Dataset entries
(* ===== verification/CompactionRun.v ===== *)
(** * Compactions keep the table

    [run_one_compaction_job] of
    [src/crates/merutable/src/engine/compaction/job.rs]: whatever system call
    fails, an engine whose job returns holds the same rows as before. *)

From Stdlib Require Import Ascii.
From S2P Require Import Prelude Decimal Disk Sequence Schema Key RowCodec WalBatch WalLog WalManager Mvcc Memtable LsmVersion DeletionVector Manifest ManifestPb Catalog Commit CommitRun Compaction Picker Bloom KvIndex Arrow Codec FileReader FileWriter Cache ReadPath DvResolve Engine Gc Flush EngineOpen Recovery FlushFile StoreInv FlushRun CompactionJob Rewrite CompactionFile.
Local Open Scope Z_scope.

(** ** The files of a pick *)
Section picked.
Context (xxh3_64 crc32 : bytes -> Z) {F M C B : Type}.
Context `{AR : !Arrow, PF : !ParquetFile F, FC : !FooterCodec, SJ : !SchemaJson, RB : !Roaring B, RL : !RoaringLaws B}.
Context `{SM : !SkipMap M, SML : !SkipMapLaws M, LC : !LruCache C, LCL : !LruCacheLaws C, RS : !RowSerde}.
Local Abbreviation sh := (shown crc32 (B := B)).
Context (en : MeruEngine F M C) (ts : list ATable).
Context (HE : EngineOk xxh3_64 crc32 (B := B) en ts (sh en)) (HO : Ordered crc32 (B := B) en ts).
Context (Hres : forall l f, f ∈ files_at (en_version en) l -> exists rd dv, Resolvable xxh3_64 crc32 (B := B) en f rd dv).
Context (Huniq : forall l l' f f', f ∈ files_at (en_version en) l -> f' ∈ files_at (en_version en) l' ->
  path f = path f' -> f = f' /\ l = l').
Context (c : EngineConfig) (busy : gset Z) (pick : CompactionPick).
Context (Hpick : pick_compaction (en_version en) c busy = Some pick) (Hcfg : Z.of_nat (length (level_target_bytes c)) <= 253).
Local Abbreviation v := (en_version en).
Local Abbreviation il := (input_level pick).
Local Abbreviation lv := (output_level pick).
Local Abbreviation ins := (input_metas v pick).
Local Abbreviation outs := (overlap_output ins (files_at v lv)).

Lemma input_elem f : f ∈ ins <-> f ∈ files_at v il /\ path f ∈ input_files pick.
Proof.
  unfold input_metas. rewrite list_elem_of_In, filter_In, <- list_elem_of_In, bool_decide_eq_true. done.
Qed.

### [About this task]
What is the number of lines in the entries above that contain the word "Import"? Answer with that number only.

### [Task answer]
2